After two years of teaching, I was angry. Angry about institutional racism, the achievement gap, abject poverty, and the fact that most of my students would not graduate from high school ready to choose a four year college. Angry that those who jumped for joy at their acceptance letters would spend the first few years of their college experience struggling through remedial courses because their high school diploma did not guarantee success.
Ten years later I am the Chief Curriculum Officer of STRIVE Preparatory Schools and am leading a curriculum redesign, driven by the Common Core Standards. I am still angry, but am finding hope in the bar set by these standards.

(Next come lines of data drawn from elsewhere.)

(** A directory entry together with what lies below it: [ospath] is the
    path handed to the callback, [readErr] the failure (if any) of
    stat-ing the link target or reading the directory, [entries] the
    children in the order the directory is read. *)
Inductive Dirent : Set := mkDirent {
  ospath : string;
  mode : Mode;
  readErr : option string;
  entries : list Dirent
}.

Definition IsDir (e : Dirent) : bool :=
  match mode e with ModeDir => true | _ => false end.

Definition IsSymlink (e : Dirent) : bool :=
  match mode e with ModeSymlink _ => true | _ => false end.

(** ** What the walk depends on and is not part of the sources *)

(** - [rank]: the numeric value of each [ocfl.Type] constant, which
      decides [<] and [<=] on types.
    - [findRoot], [isRoot], [readMetadata]: functions of the file driver
      defined outside the walk; an error they return is a [Foreign] one,
      and [findRoot] returns either an error or a non-nil reference.
    - [stat]: [os.Stat] on the start directory, giving the tree below it.
    - [Join], [ToSlash]: [filepath.Join] and [filepath.ToSlash]. *)
Record Env : Type := mkEnv {
  rank : ocfl.Type' -> Z;
  findRoot : EntityRef -> ocfl.Type' -> string + EntityRef;
  isRoot : string -> ocfl.Type' -> bool * string * option string;
  readMetadata : string -> string + metadata.Inventory;
  stat : string -> string + Dirent;
  Join : string -> string -> string;
  ToSlash : string -> string
}.

(** [a < b] and [a <= b] on [ocfl.Type]. *)
Definition ltType (w : Env) (a b : ocfl.Type') : bool := rank w a <? rank w b.
Definition leType (w : Env) (a b : ocfl.Type') : bool := rank w a <=? rank w b.

(** [strings.TrimPrefix(s, prefix)] *)
Definition TrimPrefix (s pre : string) : string :=
  if String.prefix pre s
  then String.substring (String.length pre) (String.length s - String.length pre) s
  else s.

(** ** The monad of the walk *)

(** What the walk does to the outside, in order: calls of the probe, of
    the manifest reader and of the operating system, and calls of the
    caller's callback. *)
Inductive Event : Set :=
| EvFindRoot (ref : EntityRef) (t : ocfl.Type')
| EvIsRoot (path : string) (t : ocfl.Type')
| EvReadMetadata (path : string)
| EvStat (path : string)
| EvReadDir (path : string)
| EvCallback (r : EntityRef).

(** The state threaded through a walk: the log of events so far (oldest
    first) and the state of the caller's callback. *)
Record State (St : Type) : Type := mkState {
  log : list Event;
  user : St
}.
Arguments mkState {St} _ _.
Arguments log {St} _.
Arguments user {St} _.

(** How a Go function ends: it returns (with a nil error), it returns a
    non-nil error, or it panics on a nil pointer. *)
Inductive Outcome (A : Type) : Type :=
| Done (a : A)
| Failed (e : error)
| Panic.
Arguments Done {A} _.
Arguments Failed {A} _.
Arguments Panic {A}.

Definition M (St A : Type) : Type := State St -> Outcome A * State St.

Section Monad.
Context {St : Type}.

Definition ret {A} (a : A) : M St A := fun st => (Done a, st).

Definition bind {A B} (m : M St A) (k : A -> M St B) : M St B :=
  fun st =>
    match m st with
    | (Done a, st') => k a st'
    | (Failed e, st') => (Failed e, st')
    | (Panic, st') => (Panic, st')
    end.

(** [return err] with a non-nil [err]. *)
Definition fail {A} (e : error) : M St A := fun st => (Failed e, st).

(** Dereference of a nil pointer. *)
Definition panic {A} : M St A := fun st => (Panic, st).

Definition emit (ev : Event) : M St unit :=
  fun st => (Done tt, mkState (log st ++ [ev]) (user st)).

(** Run [m] and hand its error, if any, to the caller as a value: the
    Go caller that receives [(x, err)] and inspects [err]. *)
Definition attempt {A} (m : M St A) : M St (error + A) :=
  fun st =>
    match m st with
    | (Done a, st') => (Done (inr a), st')
    | (Failed e, st') => (Done (inl e), st')
    | (Panic, st') => (Panic, st')
    end.

(** [if c { m }] *)
Definition when (c : bool) (m : M St unit) : M St unit :=
  if c then m else ret tt.

(** [for _, x := range l { body }]; a [continue] is a body that
    returns early with [ret tt]. *)
Fixpoint forEach {A} (l : list A) (body : A -> M St unit) : M St unit :=
  match l with
  | [] => ret tt
  | x :: l' => bind (body x) (fun _ => forEach l' body)
  end.
(** The events whose sending has begun, among some observations. *)
Definition started_events (hs : list Obs) : list loc :=
  omap (fun o => match o with OStarted _ j => Some (job_event j) | _ => None end) hs.

(** What the notifier may have done to the cell [o] of the heap. *)
Definition NumDropped_written (o o' : option livekit.WebhookEvent) : Prop :=
  match o with
  | Some e => exists n, o' = Some (livekit.set_NumDropped e n)
  | None => o' = None
  end.

(** The invariant of the heap since the world [w0]. *)
Definition heap_inv (w0 w : World) : Prop :=
  exists hs,
    history w = history w0 ++ hs
    /\ forall p,
         (p ∉ started_events hs -> heap w !! p = heap w0 !! p)
         /\ NumDropped_written (heap w0 !! p) (heap w !! p).

(** The drops the endpoint has been told of: the [num_dropped] of the
    events sent. *)
Fixpoint reported (l : list Obs) : Z :=
  match l with
  | [] => 0
  | OSent _ e _ :: l' => livekit.NumDropped e + reported l'
  | _ :: l' => reported l'
  end.

(** The drops a worker holds while it is inside [send]: the value it
    swapped out of the counter into its event. *)
Definition held_by (h : gmap loc livekit.WebhookEvent) (f : option Frame) : Z :=
  match f with
  | Some fr =>
      match h !! job_event (fr_job fr) with
      | Some e => livekit.NumDropped e
      | None => 0
      end
  | None => 0
  end.

Definition held (w : World) : Z := foldr Z.add 0 (held_by (heap w) <$> workers w).
(* ===== verification/Csr.v ===== *)
(** kernel/riscv.h and kernel/start.c: the control and status registers, and what the
    machine does before [main].

    Each register is a value of its own: that [sstatus] and [sie] are views of
    [mstatus] and [mie] is not modelled. *)

From S2P Require Import Prelude Riscv Mem.

Inductive csr :=
| Mhartid | Mstatus | Mepc | Sstatus | Sip | Sie | Mie | Sepc | Medeleg | Mideleg | Stvec | Mtvec | Satp | Mscratch
| Scause | Stval | Sscratch | Tp.
#[global] Instance csr_eq_dec : EqDecision csr.
Proof. solve_decision. Defined.

Definition csrs : Type := csr -> Z.
Definition csrr (r : csr) : M csrs Z := gets (fun c => c r).
Definition csrw (r : csr) (x : Z) : M csrs unit := modify (fun c => <[r := u64 x]> c).

Definition MSTATUS_MPP_MASK : Z := Z.shiftl 3 11.
Definition MSTATUS_MPP_S : Z := Z.shiftl 1 11.
Definition MSTATUS_MIE : Z := Z.shiftl 1 3.
Definition SSTATUS_SPP : Z := Z.shiftl 1 8.
Definition SSTATUS_SPIE : Z := Z.shiftl 1 5.
Definition SIE_SEIE : Z := Z.shiftl 1 9.
Definition SIE_STIE : Z := Z.shiftl 1 5.
Definition SIE_SSIE : Z := Z.shiftl 1 1.
Definition MIE_MTIE : Z := Z.shiftl 1 7.

Definition r_mhartid := csrr Mhartid.
Definition r_mstatus := csrr Mstatus.
Definition w_mstatus := csrw Mstatus.
Definition w_mepc := csrw Mepc.
Definition r_sstatus := csrr Sstatus.
Definition w_sstatus := csrw Sstatus.
Definition r_sip := csrr Sip.
Definition w_sip := csrw Sip.
Definition r_sie := csrr Sie.
Definition w_sie := csrw Sie.
Definition r_mie := csrr Mie.
Definition w_mie := csrw Mie.
Definition w_sepc := csrw Sepc.
Definition r_sepc := csrr Sepc.
Definition w_medeleg := csrw Medeleg.
Definition w_mideleg := csrw Mideleg.
Definition w_stvec := csrw Stvec.
Definition w_mtvec := csrw Mtvec.
Definition w_satp := csrw Satp.
Definition r_satp := csrr Satp.
Definition w_mscratch := csrw Mscratch.
Definition r_scause := csrr Scause.
Definition r_stval := csrr Stval.
Definition r_tp := csrr Tp.
Definition w_tp := csrw Tp.

Definition intr_on : M csrs unit := let! x := r_sstatus in w_sstatus (Z.lor x SSTATUS_SIE).
Definition intr_off : M csrs unit := let! x := r_sstatus in w_sstatus (Z.land x (Z.lnot SSTATUS_SIE)).
Definition intr_get : M csrs bool := let! x := r_sstatus in mret_ (negb (Z.land x SSTATUS_SIE =? 0)).

(** ** kernel/start.c *)

(** A hart in machine mode: its registers, memory with the registers of the CLINT,
    and where [mret] has gone to. *)
Record hart := Hart { h_csr : csrs; h_mem : memory; h_pc : option Z }.
#[global] Instance hart_csr : Lens hart csrs.
Proof. refine {| lget := h_csr; lput := fun x s => {| h_csr := x; h_mem := h_mem s; h_pc := h_pc s |} |}; lens_laws hart. Defined.

Definition CLINT_MTIMECMP (hartid : Z) : Z := CLINT + 0x4000 + 8 * hartid.
Definition CLINT_MTIME : Z := CLINT + 0xBFF8.

Section Start.
(** The addresses of [main], [timervec] and [mscratch0]. *)
Context (main timervec mscratch0 : Z).
Abbreviation H := (M hart).

Definition h_load64 (a : Z) : H Z := gets (fun s => load64 (h_mem s) a).
Definition h_store64 (a v : Z) : H unit := modify (fun s => {| h_csr := h_csr s; h_mem := store64 (h_mem s) a (u64 v); h_pc := h_pc s |}).

Definition timerinit : H unit :=
  let! x := zoom r_mhartid in
  let id := s32 x in
  let interval := 1000000 in
  let! now := h_load64 CLINT_MTIME in
  h_store64 (CLINT_MTIMECMP id) (now + interval) ;;
  let scratch := mscratch0 + 8 * (32 * id) in
  h_store64 (scratch + 8 * 4) (CLINT_MTIMECMP id) ;;
  h_store64 (scratch + 8 * 5) interval ;;
  zoom (w_mscratch scratch) ;;
  zoom (w_mtvec timervec) ;;
  zoom (let! x := r_mstatus in w_mstatus (Z.lor x MSTATUS_MIE)) ;;
  zoom (let! x := r_mie in w_mie (Z.lor x MIE_MTIE)).

(** [mret]: execution goes on at [mepc]. *)
Definition mret : H unit := modify (fun s => {| h_csr := h_csr s; h_mem := h_mem s; h_pc := Some (h_csr s Mepc) |}).

Definition start : H unit :=
  let! x := zoom r_mstatus in
  zoom (w_mstatus (Z.lor (Z.land x (Z.lnot MSTATUS_MPP_MASK)) MSTATUS_MPP_S)) ;;
  zoom (w_mepc main) ;;
  zoom (w_satp 0) ;;
  zoom (w_medeleg 0xffff) ;;
  zoom (w_mideleg 0xffff) ;;
  zoom (let! x := r_sie in w_sie (Z.lor (Z.lor (Z.lor x SIE_SEIE) SIE_STIE) SIE_SSIE)) ;;
  timerinit ;;
  let! x := zoom r_mhartid in
  zoom (w_tp (s32 x)) ;;
  mret.
End Start.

“These Standards are not intended to be new names for old ways of doing business. They are a call to take the next step… It is time to recognize that standards are not just promises to our children, but promises we intend to keep” ( http://www.corestandards.org/Math).
Reading those words made me stop and pay attention. Too often in education we shy away from change because it is too hard. We are too proud of the work we’ve already done. We are scared to stretch beyond what is known and comfortable. We are scared of failure.
I think that the Common Core State Standards (CCSS) create a common language that clearly defines college and career readiness. In English Language Arts Standards, students are asked to make purposeful text-based conclusions and draw connections between texts—with an equal balance of fiction and non-fiction reading. In the Math Standards, students are asked to develop procedural and conceptual understanding of math skills. In both sets of Standards, depth, not breadth, is the name of the game.
These Standards have the potential to help dispel the myth that students can’t think critically until they have mastered “basic skills.”
We owe it to our students to take a chance on these Standards. We need to take the time to work together and figure out how to thoughtfully assess students in a way that tests their thorough understanding of a topic, not their ability to take a standardized test. We need to help foster the next generation of critical thinkers who are ready to choose college when they get there. We need to take risks. We need to fail and then pick ourselves up and try again because it is only in struggling through failure that we create something new.
These Standards are not a magic solution, but they are not a bad place to start. Be brave. Embrace the change. Work hard. Let hope supplant the anger waiting in the wings.